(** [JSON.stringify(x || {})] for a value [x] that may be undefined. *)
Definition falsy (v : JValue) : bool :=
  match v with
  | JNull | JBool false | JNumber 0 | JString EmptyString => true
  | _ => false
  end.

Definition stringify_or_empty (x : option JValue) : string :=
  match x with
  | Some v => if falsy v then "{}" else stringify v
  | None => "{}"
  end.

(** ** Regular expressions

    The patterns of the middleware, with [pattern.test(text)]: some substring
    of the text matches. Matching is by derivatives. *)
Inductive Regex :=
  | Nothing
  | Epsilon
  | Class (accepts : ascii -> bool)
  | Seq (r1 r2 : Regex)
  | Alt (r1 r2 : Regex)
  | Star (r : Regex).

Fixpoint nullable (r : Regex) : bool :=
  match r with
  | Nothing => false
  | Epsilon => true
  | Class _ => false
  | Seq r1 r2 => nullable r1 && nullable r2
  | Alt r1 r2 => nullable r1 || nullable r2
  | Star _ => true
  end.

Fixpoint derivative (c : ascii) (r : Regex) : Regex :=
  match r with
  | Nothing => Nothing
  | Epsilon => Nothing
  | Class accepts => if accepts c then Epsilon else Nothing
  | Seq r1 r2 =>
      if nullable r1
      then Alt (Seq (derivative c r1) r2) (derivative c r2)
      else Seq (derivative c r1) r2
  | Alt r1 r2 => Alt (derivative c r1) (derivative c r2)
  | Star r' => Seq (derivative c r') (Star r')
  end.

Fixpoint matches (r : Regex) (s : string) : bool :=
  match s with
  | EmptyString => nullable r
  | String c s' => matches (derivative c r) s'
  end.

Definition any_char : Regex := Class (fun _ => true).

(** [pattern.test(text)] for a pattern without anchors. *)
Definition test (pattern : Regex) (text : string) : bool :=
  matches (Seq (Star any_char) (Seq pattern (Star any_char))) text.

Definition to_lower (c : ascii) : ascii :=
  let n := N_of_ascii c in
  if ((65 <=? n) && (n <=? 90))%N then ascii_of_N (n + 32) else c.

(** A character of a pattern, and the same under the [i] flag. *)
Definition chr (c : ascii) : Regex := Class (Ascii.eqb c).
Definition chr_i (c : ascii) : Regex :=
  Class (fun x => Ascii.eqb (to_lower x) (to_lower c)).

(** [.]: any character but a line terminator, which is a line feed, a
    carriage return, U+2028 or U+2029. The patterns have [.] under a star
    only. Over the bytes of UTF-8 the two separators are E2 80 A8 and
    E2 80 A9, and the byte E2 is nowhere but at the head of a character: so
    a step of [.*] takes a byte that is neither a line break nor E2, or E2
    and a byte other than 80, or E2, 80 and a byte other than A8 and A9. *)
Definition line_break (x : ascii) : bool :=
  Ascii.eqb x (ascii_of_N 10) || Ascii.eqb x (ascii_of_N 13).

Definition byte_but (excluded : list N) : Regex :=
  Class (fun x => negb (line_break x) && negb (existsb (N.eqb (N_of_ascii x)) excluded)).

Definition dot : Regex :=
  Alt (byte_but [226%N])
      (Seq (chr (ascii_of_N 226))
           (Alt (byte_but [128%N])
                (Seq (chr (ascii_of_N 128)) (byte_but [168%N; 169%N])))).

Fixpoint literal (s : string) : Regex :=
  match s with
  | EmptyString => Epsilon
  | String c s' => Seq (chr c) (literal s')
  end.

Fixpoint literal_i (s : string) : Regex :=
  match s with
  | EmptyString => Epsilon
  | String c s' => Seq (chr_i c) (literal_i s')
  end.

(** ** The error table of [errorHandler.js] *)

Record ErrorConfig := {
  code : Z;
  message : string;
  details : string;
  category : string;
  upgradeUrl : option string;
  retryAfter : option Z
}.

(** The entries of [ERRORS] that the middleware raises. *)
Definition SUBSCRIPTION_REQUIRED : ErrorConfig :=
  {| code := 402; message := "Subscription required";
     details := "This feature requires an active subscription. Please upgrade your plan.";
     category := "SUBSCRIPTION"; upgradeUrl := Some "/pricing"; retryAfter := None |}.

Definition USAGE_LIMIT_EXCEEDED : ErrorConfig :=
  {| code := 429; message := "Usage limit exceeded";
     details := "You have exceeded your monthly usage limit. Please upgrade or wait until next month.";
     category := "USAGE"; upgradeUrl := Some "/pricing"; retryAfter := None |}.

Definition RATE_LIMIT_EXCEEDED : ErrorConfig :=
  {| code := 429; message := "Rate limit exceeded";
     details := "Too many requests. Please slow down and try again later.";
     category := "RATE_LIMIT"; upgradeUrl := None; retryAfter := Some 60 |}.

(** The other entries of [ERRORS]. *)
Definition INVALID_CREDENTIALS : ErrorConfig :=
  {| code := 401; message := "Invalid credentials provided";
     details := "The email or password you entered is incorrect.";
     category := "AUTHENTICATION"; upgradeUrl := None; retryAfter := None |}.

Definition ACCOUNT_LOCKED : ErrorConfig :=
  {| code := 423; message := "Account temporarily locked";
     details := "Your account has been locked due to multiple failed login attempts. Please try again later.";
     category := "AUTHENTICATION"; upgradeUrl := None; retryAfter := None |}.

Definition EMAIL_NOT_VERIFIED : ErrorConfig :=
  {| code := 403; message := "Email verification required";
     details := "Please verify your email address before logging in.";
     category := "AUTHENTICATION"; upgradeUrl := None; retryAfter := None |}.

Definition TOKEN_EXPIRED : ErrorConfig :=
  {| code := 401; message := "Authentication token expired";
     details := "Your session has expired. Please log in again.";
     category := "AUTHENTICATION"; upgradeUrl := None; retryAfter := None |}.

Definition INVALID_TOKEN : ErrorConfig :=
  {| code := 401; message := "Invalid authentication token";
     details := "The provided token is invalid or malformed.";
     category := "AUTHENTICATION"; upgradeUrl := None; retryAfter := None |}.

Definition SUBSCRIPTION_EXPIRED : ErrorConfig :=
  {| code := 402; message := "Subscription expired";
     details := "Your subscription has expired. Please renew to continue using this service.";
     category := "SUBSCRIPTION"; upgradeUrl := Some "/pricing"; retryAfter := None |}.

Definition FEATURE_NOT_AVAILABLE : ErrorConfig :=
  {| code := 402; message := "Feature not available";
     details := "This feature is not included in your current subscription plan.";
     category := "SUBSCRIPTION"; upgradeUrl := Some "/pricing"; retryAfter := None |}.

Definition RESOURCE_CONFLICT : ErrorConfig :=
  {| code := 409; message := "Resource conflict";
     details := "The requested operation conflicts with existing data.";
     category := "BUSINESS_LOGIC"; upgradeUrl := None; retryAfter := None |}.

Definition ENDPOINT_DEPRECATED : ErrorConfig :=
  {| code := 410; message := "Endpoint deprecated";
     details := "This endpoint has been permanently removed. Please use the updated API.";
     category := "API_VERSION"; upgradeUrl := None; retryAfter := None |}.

▸ YOUR GOAL
Looking at the entries above, how many lines contain "true"? State the number and nothing more.

▸ RESULT
4